*ASSIGNED TASK*
Using the data below, count the lines where "intros" appears, and answer with the number alone.

*SUPPLIED MATERIAL*
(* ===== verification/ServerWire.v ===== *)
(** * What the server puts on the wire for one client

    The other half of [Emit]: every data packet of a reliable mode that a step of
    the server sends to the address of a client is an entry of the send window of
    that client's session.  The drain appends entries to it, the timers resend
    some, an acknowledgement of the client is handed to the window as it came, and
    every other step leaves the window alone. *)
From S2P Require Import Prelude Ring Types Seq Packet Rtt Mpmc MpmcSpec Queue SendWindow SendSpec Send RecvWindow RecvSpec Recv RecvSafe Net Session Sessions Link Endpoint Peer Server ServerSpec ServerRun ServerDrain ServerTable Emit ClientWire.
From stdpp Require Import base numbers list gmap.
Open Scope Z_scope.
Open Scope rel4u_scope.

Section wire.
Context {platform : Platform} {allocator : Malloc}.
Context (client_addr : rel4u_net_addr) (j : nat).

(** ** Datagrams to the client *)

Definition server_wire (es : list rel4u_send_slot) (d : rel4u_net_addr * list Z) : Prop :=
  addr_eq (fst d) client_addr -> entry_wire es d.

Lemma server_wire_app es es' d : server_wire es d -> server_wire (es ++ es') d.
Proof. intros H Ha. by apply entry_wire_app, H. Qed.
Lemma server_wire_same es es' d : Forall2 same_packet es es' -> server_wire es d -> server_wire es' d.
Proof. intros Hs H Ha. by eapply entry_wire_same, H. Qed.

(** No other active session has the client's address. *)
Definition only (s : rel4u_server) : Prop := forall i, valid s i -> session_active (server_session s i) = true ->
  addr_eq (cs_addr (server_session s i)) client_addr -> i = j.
* * *
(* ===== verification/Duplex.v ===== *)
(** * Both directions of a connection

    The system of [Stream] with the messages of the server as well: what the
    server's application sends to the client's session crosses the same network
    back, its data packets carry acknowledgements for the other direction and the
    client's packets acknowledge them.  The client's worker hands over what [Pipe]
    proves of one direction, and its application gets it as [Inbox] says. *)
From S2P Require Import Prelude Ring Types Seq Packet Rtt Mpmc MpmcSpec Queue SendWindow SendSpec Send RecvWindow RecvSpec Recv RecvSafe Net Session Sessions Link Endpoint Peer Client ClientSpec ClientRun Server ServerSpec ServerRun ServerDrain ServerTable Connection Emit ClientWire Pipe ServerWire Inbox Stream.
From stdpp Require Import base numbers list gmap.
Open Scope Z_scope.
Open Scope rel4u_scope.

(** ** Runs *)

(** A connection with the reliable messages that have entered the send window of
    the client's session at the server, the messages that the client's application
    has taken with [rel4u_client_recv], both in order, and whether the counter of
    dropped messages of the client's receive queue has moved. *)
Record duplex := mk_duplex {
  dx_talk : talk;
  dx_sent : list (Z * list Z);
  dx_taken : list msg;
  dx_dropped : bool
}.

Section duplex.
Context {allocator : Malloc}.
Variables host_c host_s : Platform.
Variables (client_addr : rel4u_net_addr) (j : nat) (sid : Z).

*YOUR RESPONSE*
2